WORK ITEM -> Search the data for "then" and copy every matching line.

◆ ◆ ◆ ◆

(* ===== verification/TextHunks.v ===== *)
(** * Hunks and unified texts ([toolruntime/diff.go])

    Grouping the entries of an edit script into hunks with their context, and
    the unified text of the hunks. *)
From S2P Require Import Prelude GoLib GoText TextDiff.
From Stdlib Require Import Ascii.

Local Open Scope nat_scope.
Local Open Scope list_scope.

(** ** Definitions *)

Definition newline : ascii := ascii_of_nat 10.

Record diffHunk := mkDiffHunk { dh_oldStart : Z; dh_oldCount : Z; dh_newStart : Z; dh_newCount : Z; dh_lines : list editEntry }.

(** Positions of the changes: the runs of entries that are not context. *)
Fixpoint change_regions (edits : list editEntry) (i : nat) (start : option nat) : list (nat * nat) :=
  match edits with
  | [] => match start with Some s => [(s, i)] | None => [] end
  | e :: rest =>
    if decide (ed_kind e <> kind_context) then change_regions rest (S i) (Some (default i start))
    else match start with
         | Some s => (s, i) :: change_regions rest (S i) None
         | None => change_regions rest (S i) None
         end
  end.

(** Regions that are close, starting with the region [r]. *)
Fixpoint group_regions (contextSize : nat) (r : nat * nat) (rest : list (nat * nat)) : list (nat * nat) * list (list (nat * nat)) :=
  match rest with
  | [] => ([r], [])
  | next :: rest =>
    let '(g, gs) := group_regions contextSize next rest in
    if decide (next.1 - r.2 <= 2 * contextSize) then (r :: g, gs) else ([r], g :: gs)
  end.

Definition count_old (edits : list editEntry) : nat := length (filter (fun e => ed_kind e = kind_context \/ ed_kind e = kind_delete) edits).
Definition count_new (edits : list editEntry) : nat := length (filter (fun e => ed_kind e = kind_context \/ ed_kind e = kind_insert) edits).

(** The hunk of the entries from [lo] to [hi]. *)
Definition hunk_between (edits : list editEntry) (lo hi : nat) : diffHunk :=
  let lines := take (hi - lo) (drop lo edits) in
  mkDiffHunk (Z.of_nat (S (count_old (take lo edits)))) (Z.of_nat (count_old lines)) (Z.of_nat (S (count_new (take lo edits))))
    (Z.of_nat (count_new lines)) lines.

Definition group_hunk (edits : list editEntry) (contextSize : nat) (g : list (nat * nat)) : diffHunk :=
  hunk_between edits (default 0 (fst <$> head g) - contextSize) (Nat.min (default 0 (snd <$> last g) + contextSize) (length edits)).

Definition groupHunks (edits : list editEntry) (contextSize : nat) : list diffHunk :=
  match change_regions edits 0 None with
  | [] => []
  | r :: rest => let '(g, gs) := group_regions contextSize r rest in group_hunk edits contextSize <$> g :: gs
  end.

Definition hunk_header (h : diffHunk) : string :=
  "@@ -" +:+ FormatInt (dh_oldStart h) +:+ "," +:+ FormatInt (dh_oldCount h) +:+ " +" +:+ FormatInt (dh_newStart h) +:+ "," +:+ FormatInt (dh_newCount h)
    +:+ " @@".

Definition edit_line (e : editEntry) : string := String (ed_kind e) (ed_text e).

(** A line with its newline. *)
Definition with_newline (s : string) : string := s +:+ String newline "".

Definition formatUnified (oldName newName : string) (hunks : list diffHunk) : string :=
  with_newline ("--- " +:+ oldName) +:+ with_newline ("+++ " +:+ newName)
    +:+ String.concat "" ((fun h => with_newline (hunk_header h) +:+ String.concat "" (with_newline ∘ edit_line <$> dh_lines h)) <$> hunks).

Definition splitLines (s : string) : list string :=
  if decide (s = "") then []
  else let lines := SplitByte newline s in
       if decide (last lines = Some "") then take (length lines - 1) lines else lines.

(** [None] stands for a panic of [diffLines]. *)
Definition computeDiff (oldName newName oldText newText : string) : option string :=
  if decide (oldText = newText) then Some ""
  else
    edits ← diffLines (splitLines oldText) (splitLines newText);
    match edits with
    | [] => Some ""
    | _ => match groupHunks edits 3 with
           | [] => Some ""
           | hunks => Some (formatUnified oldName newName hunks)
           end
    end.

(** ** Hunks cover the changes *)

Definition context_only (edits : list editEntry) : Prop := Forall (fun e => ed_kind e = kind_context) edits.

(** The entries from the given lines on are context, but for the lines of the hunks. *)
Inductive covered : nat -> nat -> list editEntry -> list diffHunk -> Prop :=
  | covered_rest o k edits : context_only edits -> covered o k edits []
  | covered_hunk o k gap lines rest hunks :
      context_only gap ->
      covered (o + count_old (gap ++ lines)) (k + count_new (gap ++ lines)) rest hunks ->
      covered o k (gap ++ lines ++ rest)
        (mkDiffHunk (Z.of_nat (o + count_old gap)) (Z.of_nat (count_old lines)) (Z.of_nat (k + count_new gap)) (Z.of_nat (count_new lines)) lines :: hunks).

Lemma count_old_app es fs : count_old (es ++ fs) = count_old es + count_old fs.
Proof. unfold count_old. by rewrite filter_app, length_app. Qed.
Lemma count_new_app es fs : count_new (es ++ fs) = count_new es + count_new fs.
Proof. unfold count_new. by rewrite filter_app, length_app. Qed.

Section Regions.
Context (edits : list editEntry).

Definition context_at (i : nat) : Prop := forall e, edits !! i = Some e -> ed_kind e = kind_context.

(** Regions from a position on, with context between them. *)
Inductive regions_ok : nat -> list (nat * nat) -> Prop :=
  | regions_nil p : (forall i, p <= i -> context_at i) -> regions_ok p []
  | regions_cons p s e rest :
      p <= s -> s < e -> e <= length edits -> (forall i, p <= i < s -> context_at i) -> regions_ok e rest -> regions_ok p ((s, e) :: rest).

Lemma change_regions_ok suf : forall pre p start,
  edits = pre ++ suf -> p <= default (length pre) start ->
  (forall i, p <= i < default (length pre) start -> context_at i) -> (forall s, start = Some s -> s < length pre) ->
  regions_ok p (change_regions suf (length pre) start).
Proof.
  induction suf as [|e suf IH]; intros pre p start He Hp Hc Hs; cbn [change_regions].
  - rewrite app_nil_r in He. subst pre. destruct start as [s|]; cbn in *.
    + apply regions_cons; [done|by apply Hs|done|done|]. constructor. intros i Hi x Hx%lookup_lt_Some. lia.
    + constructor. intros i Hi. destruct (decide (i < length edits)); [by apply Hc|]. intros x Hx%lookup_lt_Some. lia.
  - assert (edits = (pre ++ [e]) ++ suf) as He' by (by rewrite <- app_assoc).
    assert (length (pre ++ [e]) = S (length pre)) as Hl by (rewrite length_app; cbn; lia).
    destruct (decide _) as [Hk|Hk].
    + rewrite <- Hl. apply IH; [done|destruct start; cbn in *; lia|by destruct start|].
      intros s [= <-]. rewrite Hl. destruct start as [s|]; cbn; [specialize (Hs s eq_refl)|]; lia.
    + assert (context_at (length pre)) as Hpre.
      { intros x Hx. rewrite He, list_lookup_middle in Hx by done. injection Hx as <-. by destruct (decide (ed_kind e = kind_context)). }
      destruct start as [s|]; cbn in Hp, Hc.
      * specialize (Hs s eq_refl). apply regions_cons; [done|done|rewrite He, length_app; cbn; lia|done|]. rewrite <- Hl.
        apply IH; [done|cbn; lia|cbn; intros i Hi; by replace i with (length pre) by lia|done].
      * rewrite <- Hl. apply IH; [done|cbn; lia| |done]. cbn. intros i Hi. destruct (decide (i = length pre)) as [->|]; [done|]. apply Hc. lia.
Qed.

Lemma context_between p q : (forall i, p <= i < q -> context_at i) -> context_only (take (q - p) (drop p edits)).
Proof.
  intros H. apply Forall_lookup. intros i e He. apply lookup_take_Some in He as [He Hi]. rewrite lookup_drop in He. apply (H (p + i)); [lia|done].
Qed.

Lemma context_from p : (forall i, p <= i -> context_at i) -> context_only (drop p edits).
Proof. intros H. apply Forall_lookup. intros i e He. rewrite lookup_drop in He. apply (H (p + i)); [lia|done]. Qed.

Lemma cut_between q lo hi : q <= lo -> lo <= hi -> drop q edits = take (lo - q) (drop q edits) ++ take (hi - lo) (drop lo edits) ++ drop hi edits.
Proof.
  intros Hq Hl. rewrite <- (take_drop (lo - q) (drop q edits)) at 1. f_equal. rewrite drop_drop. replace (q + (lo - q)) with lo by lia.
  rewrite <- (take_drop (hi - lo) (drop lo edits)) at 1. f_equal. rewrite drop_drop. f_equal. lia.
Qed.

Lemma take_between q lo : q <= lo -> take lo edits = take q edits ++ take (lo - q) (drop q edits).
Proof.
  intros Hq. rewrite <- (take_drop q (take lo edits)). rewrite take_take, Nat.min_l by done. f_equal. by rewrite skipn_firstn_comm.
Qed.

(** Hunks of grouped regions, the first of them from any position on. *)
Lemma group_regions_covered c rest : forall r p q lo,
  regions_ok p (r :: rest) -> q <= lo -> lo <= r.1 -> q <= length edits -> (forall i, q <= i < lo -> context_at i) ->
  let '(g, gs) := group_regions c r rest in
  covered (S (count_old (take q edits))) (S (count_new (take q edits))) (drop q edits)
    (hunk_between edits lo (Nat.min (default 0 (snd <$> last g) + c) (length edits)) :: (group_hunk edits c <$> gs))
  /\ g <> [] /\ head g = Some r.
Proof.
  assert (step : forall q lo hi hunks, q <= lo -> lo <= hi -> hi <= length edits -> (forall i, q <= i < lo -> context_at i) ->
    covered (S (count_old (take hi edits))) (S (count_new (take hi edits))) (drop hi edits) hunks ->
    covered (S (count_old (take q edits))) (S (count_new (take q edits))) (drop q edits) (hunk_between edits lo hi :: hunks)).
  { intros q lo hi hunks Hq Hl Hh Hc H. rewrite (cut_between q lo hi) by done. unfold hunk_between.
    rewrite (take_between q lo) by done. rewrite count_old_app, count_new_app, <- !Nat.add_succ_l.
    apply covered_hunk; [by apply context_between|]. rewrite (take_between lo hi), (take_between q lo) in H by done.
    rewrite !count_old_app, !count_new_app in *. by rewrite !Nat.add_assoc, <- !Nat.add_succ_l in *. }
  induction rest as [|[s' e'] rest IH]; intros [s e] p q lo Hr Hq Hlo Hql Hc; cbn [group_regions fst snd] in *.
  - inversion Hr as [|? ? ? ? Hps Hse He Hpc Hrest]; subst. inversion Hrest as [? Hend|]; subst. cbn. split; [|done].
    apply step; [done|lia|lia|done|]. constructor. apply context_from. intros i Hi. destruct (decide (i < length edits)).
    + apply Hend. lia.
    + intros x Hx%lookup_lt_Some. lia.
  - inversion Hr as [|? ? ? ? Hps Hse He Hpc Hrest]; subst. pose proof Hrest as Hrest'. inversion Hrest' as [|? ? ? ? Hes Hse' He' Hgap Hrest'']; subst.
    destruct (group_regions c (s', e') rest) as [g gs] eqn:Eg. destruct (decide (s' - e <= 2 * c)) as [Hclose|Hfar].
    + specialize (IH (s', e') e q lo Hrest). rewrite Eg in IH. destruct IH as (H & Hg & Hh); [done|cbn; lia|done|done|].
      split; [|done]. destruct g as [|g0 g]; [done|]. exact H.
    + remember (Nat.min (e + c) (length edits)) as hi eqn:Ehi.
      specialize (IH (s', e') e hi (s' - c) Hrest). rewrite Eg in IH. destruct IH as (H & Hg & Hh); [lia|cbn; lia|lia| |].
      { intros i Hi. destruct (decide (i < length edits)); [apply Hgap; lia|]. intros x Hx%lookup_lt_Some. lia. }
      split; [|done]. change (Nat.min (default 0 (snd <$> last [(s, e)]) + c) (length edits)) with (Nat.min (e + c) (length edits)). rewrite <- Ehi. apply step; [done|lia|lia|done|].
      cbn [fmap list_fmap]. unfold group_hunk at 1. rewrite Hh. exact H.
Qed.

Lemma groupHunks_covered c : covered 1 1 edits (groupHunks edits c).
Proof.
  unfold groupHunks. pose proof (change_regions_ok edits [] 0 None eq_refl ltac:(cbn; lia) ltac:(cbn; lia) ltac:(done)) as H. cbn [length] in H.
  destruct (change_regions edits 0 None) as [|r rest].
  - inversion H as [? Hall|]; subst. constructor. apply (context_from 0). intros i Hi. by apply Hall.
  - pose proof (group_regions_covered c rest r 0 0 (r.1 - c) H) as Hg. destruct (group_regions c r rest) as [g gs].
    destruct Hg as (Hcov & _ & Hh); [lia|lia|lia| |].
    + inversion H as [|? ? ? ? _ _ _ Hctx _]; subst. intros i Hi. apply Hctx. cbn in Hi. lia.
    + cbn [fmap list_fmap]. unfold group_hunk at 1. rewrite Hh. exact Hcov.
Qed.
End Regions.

◆ ◆ ◆ ◆

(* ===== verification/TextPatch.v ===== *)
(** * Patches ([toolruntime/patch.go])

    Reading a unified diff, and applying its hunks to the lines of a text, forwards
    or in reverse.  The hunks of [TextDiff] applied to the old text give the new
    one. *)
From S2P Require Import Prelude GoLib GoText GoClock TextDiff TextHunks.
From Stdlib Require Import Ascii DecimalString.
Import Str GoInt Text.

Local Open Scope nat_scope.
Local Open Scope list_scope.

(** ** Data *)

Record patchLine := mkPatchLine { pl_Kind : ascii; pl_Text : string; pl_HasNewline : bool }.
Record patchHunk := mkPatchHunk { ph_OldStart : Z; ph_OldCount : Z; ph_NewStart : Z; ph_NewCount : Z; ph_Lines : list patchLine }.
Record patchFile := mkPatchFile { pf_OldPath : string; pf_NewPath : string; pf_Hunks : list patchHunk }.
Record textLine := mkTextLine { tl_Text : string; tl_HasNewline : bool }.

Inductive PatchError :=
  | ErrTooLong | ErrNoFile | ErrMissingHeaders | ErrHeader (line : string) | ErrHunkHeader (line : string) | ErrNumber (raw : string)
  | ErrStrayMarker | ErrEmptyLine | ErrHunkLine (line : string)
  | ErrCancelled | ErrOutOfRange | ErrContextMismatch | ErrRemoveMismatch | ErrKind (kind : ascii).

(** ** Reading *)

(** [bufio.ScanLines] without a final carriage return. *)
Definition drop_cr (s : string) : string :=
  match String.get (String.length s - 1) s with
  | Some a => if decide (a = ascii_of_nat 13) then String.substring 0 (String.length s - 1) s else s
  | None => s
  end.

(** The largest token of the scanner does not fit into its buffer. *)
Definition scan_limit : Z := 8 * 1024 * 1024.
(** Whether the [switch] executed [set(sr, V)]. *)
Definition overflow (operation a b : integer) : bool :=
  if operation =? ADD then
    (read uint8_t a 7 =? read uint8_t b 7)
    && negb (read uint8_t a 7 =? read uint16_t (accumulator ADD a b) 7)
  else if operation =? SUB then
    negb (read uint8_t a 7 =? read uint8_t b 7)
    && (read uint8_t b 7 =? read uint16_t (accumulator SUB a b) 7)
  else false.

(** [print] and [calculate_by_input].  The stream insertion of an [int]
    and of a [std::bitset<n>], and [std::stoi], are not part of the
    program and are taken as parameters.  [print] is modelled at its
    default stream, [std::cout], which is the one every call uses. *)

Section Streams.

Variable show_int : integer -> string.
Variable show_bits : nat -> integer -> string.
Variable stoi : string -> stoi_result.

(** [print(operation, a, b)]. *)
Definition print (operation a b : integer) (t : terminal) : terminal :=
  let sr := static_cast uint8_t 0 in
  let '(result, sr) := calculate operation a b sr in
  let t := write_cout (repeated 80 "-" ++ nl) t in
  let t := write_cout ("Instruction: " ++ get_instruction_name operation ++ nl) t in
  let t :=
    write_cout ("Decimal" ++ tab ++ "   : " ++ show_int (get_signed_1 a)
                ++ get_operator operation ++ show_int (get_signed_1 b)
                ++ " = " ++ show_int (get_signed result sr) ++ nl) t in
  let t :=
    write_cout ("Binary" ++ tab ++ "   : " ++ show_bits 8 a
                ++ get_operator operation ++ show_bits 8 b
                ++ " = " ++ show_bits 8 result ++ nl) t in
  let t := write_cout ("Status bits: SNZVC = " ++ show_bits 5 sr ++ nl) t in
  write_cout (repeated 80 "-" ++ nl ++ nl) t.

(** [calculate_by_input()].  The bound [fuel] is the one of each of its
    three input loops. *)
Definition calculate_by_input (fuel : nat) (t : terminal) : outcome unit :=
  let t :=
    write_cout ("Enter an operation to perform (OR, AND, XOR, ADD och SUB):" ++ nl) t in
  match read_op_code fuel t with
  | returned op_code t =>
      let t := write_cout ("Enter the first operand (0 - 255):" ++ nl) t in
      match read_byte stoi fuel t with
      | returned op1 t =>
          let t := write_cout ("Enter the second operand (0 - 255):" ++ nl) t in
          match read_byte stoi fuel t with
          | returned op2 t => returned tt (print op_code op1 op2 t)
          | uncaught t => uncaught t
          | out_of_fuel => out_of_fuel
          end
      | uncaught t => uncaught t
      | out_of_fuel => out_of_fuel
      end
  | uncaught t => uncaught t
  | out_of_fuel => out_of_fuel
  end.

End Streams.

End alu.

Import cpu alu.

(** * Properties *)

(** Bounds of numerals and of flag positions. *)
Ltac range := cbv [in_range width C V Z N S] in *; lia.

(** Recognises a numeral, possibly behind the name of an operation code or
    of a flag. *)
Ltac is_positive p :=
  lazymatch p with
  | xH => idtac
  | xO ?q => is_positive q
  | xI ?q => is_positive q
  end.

◆ ◆ ◆ ◆

COMPLETED TASK ->
    if decide (ed_kind e <> kind_context) then change_regions rest (S i) (Some (default i start))
    if decide (next.1 - r.2 <= 2 * contextSize) then (r :: g, gs) else ([r], g :: gs)
  if decide (s = "") then []
       if decide (last lines = Some "") then take (length lines - 1) lines else lines.
  if decide (oldText = newText) then Some ""
  | Some a => if decide (a = ascii_of_nat 13) then String.substring 0 (String.length s - 1) s else s
  if operation =? ADD then
  else if operation =? SUB then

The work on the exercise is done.